The leaves are costapalmate. For a Livistona, the leaves are quite small: 57–76 cm long, by 3 ft wide. They are stiff and flat to undulate, subcircular, and divided regularly, splitting up the leaf blade into narrow segments or pinnae from its middle to some 58% of its length -these are forked or bifurcated at their end 1 in deep, or 16% of their length, and are not drooping, but rigid, and stiffly held up. There are 40 to 50 segments. The leaf blades are dark green on their upper sides. On mature trees, the leaves are grey to grey-green on the undersides. There are six to seven parallel veins on each side of the midrib. The transverse veins thinner than parallel veins. The petiole is slender, 70 cm to 4 ft long, and spiny down its length. It is 12-15mm wide in the middle, but 5-6mm wide at the end where it joins the leaf blade. The adaxial side of the petiole, the upper surface, is flat, and it has scattered appressed hyaline (glassy-looking) scales, with ciliate hairs along their margins. Both left and right edges of the petiole have short, flat, brown, blunt, triangular, 5-8mm long spines down their entire length, these spines reduce in size as they march towards the leaf blade. The sheath is coloured dark, chocolate brown. The 'appendages', a bundle of fibres forming tongue-like straps on either side of the leaf-base, are bright mahogany red, and are polished on both sides. It is very long and membranous. The leaf or petiole-bases remain on the trunk for very many years, these have fine, prominent fibres, and slowly disintegrate on the tree as opposed to eventually falling off in one piece.

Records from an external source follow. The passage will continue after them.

Lemma used_slots_bound e k : 0 <= used_slots e k <= SLOTS_PER_AMAP.
Proof.
  destruct alloc_constants as (Hfa & Hads & _ & Hss & Hspa). unfold used_slots.
  assert (region (k + 1) = region k + 253952) as Hr by (unfold region; lia).
  set (x := Z.max _ _ - _). assert (0 <= x <= 253952) by lia. rewrite Hss, Hspa.
  pose proof (div_ceil_spec x 64 ltac:(lia)). lia.
Qed.

Lemma amap_start_ok k what : 0 <= k <= 2 ^ 44 -> amap_start k what = Ok (region k).
Proof.
  intros Hk. destruct alloc_constants as (Hfa & Hads & _). unfold amap_start, saturating_mul64, region.
  rewrite Z.min_r by lia. rewrite checked_add_ok by lia. done.
Qed.

Lemma region_free_slots_ok e k :
  0 <= k <= 2 ^ 44 -> region_free_slots e k = Ok (SLOTS_PER_AMAP - used_slots e k).
Proof.
  intros Hk. destruct alloc_constants as (Hfa & Hads & _ & Hss & Hspa). pose proof (used_slots_bound e k).
  unfold region_free_slots. rewrite amap_start_ok by done. cbn [rbind].
  assert (region (k + 1) = region k + AMAP_DATA_SIZE) as Hr by (unfold region; lia).
  rewrite checked_add_ok by (unfold region; lia). cbn [fits ok_or rbind]. rewrite <- Hr.
  unfold used_slots in *. rewrite (Z.max_r 0) by lia. unfold checked_sub.
  match goal with |- context [?a <=? ?b] => destruct (Z.leb_spec a b); [|lia] end. cbn [fits ok_or rbind].
  match goal with |- context [uint_b 16 ?x] => assert (uint_b 16 x = true) as -> by (apply uint_b_spec; unfold uint; lia) end.
  done.
Qed.

Lemma length_free_slot_classes n l : length (free_slot_classes n l) = n.
Proof. unfold free_slot_classes. rewrite length_take, length_app, length_replicate. lia. Qed.

(** The bytes of the map pages of region [k]. *)
Definition map_span (k : Z) : Z -> Prop := span (region k) (reserved_map_page_count k * PAGE_SIZE).

Lemma write_region_maps_ok fs f k e :
  0 <= k <= 2 ^ 44 -> fs !! Z.to_nat k = Some (SLOTS_PER_AMAP - used_slots e k) ->
  exists f' bits, write_region_maps fs f k = Ok f' /\ amap_bits (used_slots e k) = Ok bits /\
    frame (map_span k) (wf_data f) (wf_data f') /\ map_page_at AllocationMap (wf_data f') (region k) bits.
Proof.
  intros Hk Hfs. destruct alloc_constants as (Hfa & Hads & Hps & _). pose proof (used_slots_bound e k) as Hu.
  destruct (amap_bits_spec (used_slots e k) Hu) as (bits & Hb & Hl & _).
  assert (0 <= region k) as H0 by (unfold region; lia).
  unfold write_region_maps. rewrite amap_start_ok by done. cbn [rbind]. rewrite Hfs. cbn [ok_or rbind].
  replace (Z.max 0 _) with (used_slots e k) by lia. rewrite Hb. cbn [rbind].
  destruct (write_map_page_ok AllocationMap f (region k) bits) as (f1 & -> & Hf1 & Hm1); [done|done|]. cbn [rbind].
  assert (forall t f i bits', 1 <= i -> length bits' = 496%nat -> map_page_at AllocationMap (wf_data f) (region k) bits ->
    exists f', write_map_page (PageType_as_u8 t) f (region k + i * PAGE_SIZE) t bits' = Ok f' /\
      frame (span (region k + i * PAGE_SIZE) PAGE_SIZE) (wf_data f) (wf_data f') /\
      map_page_at AllocationMap (wf_data f') (region k) bits) as Hnext.
  { intros t g i bits' Hi Hl' Hm. destruct (write_map_page_ok t g (region k + i * PAGE_SIZE) bits') as (g' & Hg & Hfg & _);
      [lia|done|]. exists g'. split_and!; [done|done|]. eapply map_page_agree; [done|done|exact (frame_agree _ _ _ Hfg)| |done].
    unfold span. lia. }
  assert (forall d d' i, 0 <= i < reserved_map_page_count k -> frame (span (region k + i * PAGE_SIZE) PAGE_SIZE) d d' ->
    frame (map_span k) d d') as Hin.
  { intros d d' i Hi. apply frame_weaken. unfold map_span, span. nia. }
  replace (region k) with (region k + 0 * PAGE_SIZE) in Hf1 by lia. unfold reserved_map_page_count in Hin.
  replace (region k + PAGE_SIZE) with (region k + 1 * PAGE_SIZE) by lia.
  replace (region k + 1 * PAGE_SIZE + PAGE_SIZE) with (region k + 2 * PAGE_SIZE) by lia.
  destruct (k mod 8 =? 0); [|exists f1, bits; split_and!; [done|done|by eapply Hin; [|exact Hf1]; lia|done]].
  destruct (Hnext AllocationPageMap f1 1 (replicate 496 0xFF) ltac:(lia) (length_replicate _ _) Hm1) as (f2 & -> & Hf2 & Hm2).
  cbn [rbind]. set (c1 := (FMAP_FIRST_AMAP <=? k) && _) in *. set (c2 := (FPMAP_FIRST_AMAP <=? k) && _) in *.
  pose proof (length_free_slot_classes 496 (drop (Z.to_nat k) fs)) as Hlc. set (cls := free_slot_classes _ _) in *.
  assert (exists f3 i, (if c1 then let? file := write_map_page (PageType_as_u8 FreeMap) f2 (region k + 2 * PAGE_SIZE) FreeMap cls in
      Ok (file, region k + 2 * PAGE_SIZE + PAGE_SIZE) else Ok (f2, region k + 2 * PAGE_SIZE)) = Ok (f3, region k + i * PAGE_SIZE) /\
      i = (if c1 then 3 else 2) /\ frame (map_span k) (wf_data f2) (wf_data f3) /\
      map_page_at AllocationMap (wf_data f3) (region k) bits) as (f3 & i & -> & Hi & Hf3 & Hm3).
  { destruct c1; [|by exists f2, 2].
    destruct (Hnext FreeMap f2 2 cls ltac:(lia) Hlc Hm2) as (f3 & -> & Hf3 & Hm3).
    exists f3, 3. cbn [rbind]. split_and!; [do 2 f_equal; lia|done| |done]. eapply Hin; [|exact Hf3]. destruct c2; lia. }
  cbn [rbind]. assert (frame (map_span k) (wf_data f) (wf_data f3)) as Hf03.
  { etrans; [eapply Hin; [|exact Hf1]; destruct c1, c2; lia|]. etrans; [|exact Hf3].
    eapply Hin; [|exact Hf2]; destruct c1, c2; lia. }
  destruct c2; [|by exists f3, bits].
  destruct (Hnext FreePageMap f3 i (replicate 496 0xFF) ltac:(destruct c1; lia) (length_replicate _ _) Hm3) as (f4 & -> & Hf4 & Hm4).
  exists f4, bits. split_and!; [done|done| |done]. etrans; [exact Hf03|]. eapply Hin; [|exact Hf4]. destruct c1; lia.
Qed.

Lemma map_span_apart j k o : 0 <= j -> 0 <= k -> map_span j o -> map_span k o -> j = k.
Proof.
  destruct alloc_constants as (Hfa & Hads & Hps & _). unfold map_span, span, region. intros Hj Hk H1 H2.
  pose proof (reserved_map_page_count_range j). pose proof (reserved_map_page_count_range k). nia.
Qed.

Lemma write_maps_ok fs e f n :
  0 <= n -> n <= 2 ^ 44 -> (forall k, 0 <= k < n -> fs !! Z.to_nat k = Some (SLOTS_PER_AMAP - used_slots e k)) ->
  exists f', rfold (write_region_maps fs) (range n) f = Ok f' /\
    frame (fun o => exists k, 0 <= k < n /\ map_span k o) (wf_data f) (wf_data f') /\
    forall k, 0 <= k < n -> exists bits, amap_bits (used_slots e k) = Ok bits /\
      map_page_at AllocationMap (wf_data f') (region k) bits.
Proof.
  intros Hn. revert n Hn. refine (natlike_ind _ _ _).
  { intros _ _. exists f. split_and!; [done|reflexivity|lia]. }
  intros n Hn IH Hmax Hfs. destruct IH as (f1 & Hf1 & Hfr1 & Hm1); [lia|intros; apply Hfs; lia|].
  destruct (write_region_maps_ok fs f1 n e ltac:(lia) (Hfs n ltac:(lia))) as (f2 & bits & Hf2 & Hb & Hfr2 & Hm2).
  exists f2. rewrite <- Z.add_1_r, range_S, rfold_app, Hf1 by done. cbn [rbind rfold]. rewrite Hf2. split_and!; [done| |].
  - etrans; [eapply frame_weaken; [|exact Hfr1]|eapply frame_weaken; [|exact Hfr2]].
    + intros o (k & ? & ?). exists k. split; [lia|done].
    + intros o Ho. exists n. split; [lia|done].
  - intros k Hk. destruct (Z.eq_dec k n) as [->|Hne]; [by exists bits|].
    destruct (Hm1 k ltac:(lia)) as (bk & Hbk & Hmk). exists bk. split; [done|].
    destruct (amap_bits_spec (used_slots e k) (used_slots_bound e k)) as (b' & Hb' & Hl & _).
    rewrite Hb' in Hbk. injection Hbk as ->.
    eapply map_page_agree; [unfold region; destruct alloc_constants as (-> & -> & _); lia|done|exact (frame_agree _ _ _ Hfr2)| |done].
    intros o Ho Ho'. apply Hne. apply (map_span_apart k n o); [lia|lia| |done].
    pose proof (reserved_map_page_count_range k). unfold map_span, span in *.
    destruct alloc_constants as (_ & _ & Hps & _). rewrite Hps in *. lia.
Qed.

Lemma free_slots_ok e n :
  0 <= n <= 2 ^ 44 ->
  rmapM (region_free_slots e) (range n) = Ok (map (fun k => SLOTS_PER_AMAP - used_slots e k) (range n)).
Proof.
  intros [Hn Hmax]. revert n Hn Hmax. refine (natlike_ind _ _ _); [done|].
  intros n Hn IH Hmax. rewrite <- Z.add_1_r, range_S by done.
  assert (forall l1 l2 (g : Z -> wres Z) r1 r2, rmapM g l1 = Ok r1 -> rmapM g l2 = Ok r2 -> rmapM g (l1 ++ l2) = Ok (r1 ++ r2)) as Happ.
  { intros l1 l2 g. induction l1 as [|x l1 IHl]; intros r1 r2; cbn; [by intros [= <-]|].
    intros (y & Hy & (ys & Hys & [= <-])%rbind_ok)%rbind_ok H2. rewrite Hy. cbn [rbind]. by rewrite (IHl _ _ Hys H2). }
  rewrite map_app. apply Happ; [apply IH; lia|]. cbn [rmapM map]. by rewrite region_free_slots_ok by lia.
Qed.

Lemma range_lookup n k : 0 <= k < n -> range n !! Z.to_nat k = Some k.
Proof.
  intros Hk. unfold range. change (map Z.of_nat) with (fmap (M := list) Z.of_nat). rewrite list_lookup_fmap, lookup_seq_lt by lia.
  cbn. f_equal. lia.
Qed.

(** Only the last region has free slots. *)
Lemma used_slots_full e k : region (k + 1) <= e -> 0 <= k -> used_slots e k = SLOTS_PER_AMAP.
Proof.
  intros He Hk. destruct alloc_constants as (Hfa & Hads & _ & Hss & Hspa). unfold used_slots.
  rewrite Z.min_r by lia. unfold region in *. rewrite Z.max_l by lia. rewrite Hss, Hspa.
  replace (_ - _) with 253952 by lia. done.
Qed.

The 80–91 cm long inflorescence is unbranched at the base, and does not extend beyond the limits of the crown of leaves. It is branched to three orders, with four 'partial inflorescences', the longest of these growing to some 23 cm long. The rachis bracts are loosely tubular. This species has no peduncular bracts. The peduncle is 2.5 cm wide at its base; the rachillae are 7–10 cm long, and are thin, green-red in colour, and with a tomentose indumentum. The minute flowers are coloured golden-yellow or cream. The sepals are ovate in shape, and are coloured a cream tipped in red. The in-curved petals are coloured cream, are oblong in shape, and their apex is blunt and thickened. The anthers are white. The style is short, and conic in shape.

The pedicel is 2-3mm long. The fruit is coloured glossy green at maturity, with white spots. It is roundish, or slightly longer than broad, or the opposite, and 1.2–1.5 cm long, by 1.2–1.3 cm in width. The epicarp has a smooth surface marked with lip-like structures, with a suture line which extends for the full length of the fruit.

==Distribution==
Livistona tahanensis is endemic to Gunong Tahan, a mountain in the state of Pahang, in the east of Peninsular Malaysia. It is only found between Tangga Lima Belas and Pangkin camps.

In the limited territory where it is known to grow it is common.

==Ecology==
The preferred habitat of the palm is a low, stunted, small-leaved, upper montane forest, sometimes called an 'elfin forest', on exposed ridges. The palm can be found growing at 900 to 1,400 metres, in some sheltered areas to 1,500 metres, in altitude. The stunted nature of the forest in this area of the Gunong Tahan is due to an underlying outcropping of quartzite, resistant to weathering, which cause the soil in this area to be composed of a layer of peat several feet thick, and nothing else upon the bedrock. It is moist in these montane forests. Here, the stiff crowns of Tahan serdang grow as emergents, and are a significant, even dominant, part of the canopy.

There are wild elephants up on this mountain, and they destroy the plants by eating the cabbages and hearts of the palm.

==Conservation==
It is likely naturally restricted in distribution, but it is common where it occurs. Because it is an endemic species, in 1998 the conservation status was assessed for the IUCN Red List, this being assessed as 'lower risk, conservation dependent'. It was not evaluated in the Malaysia Plant Red List, published 2010.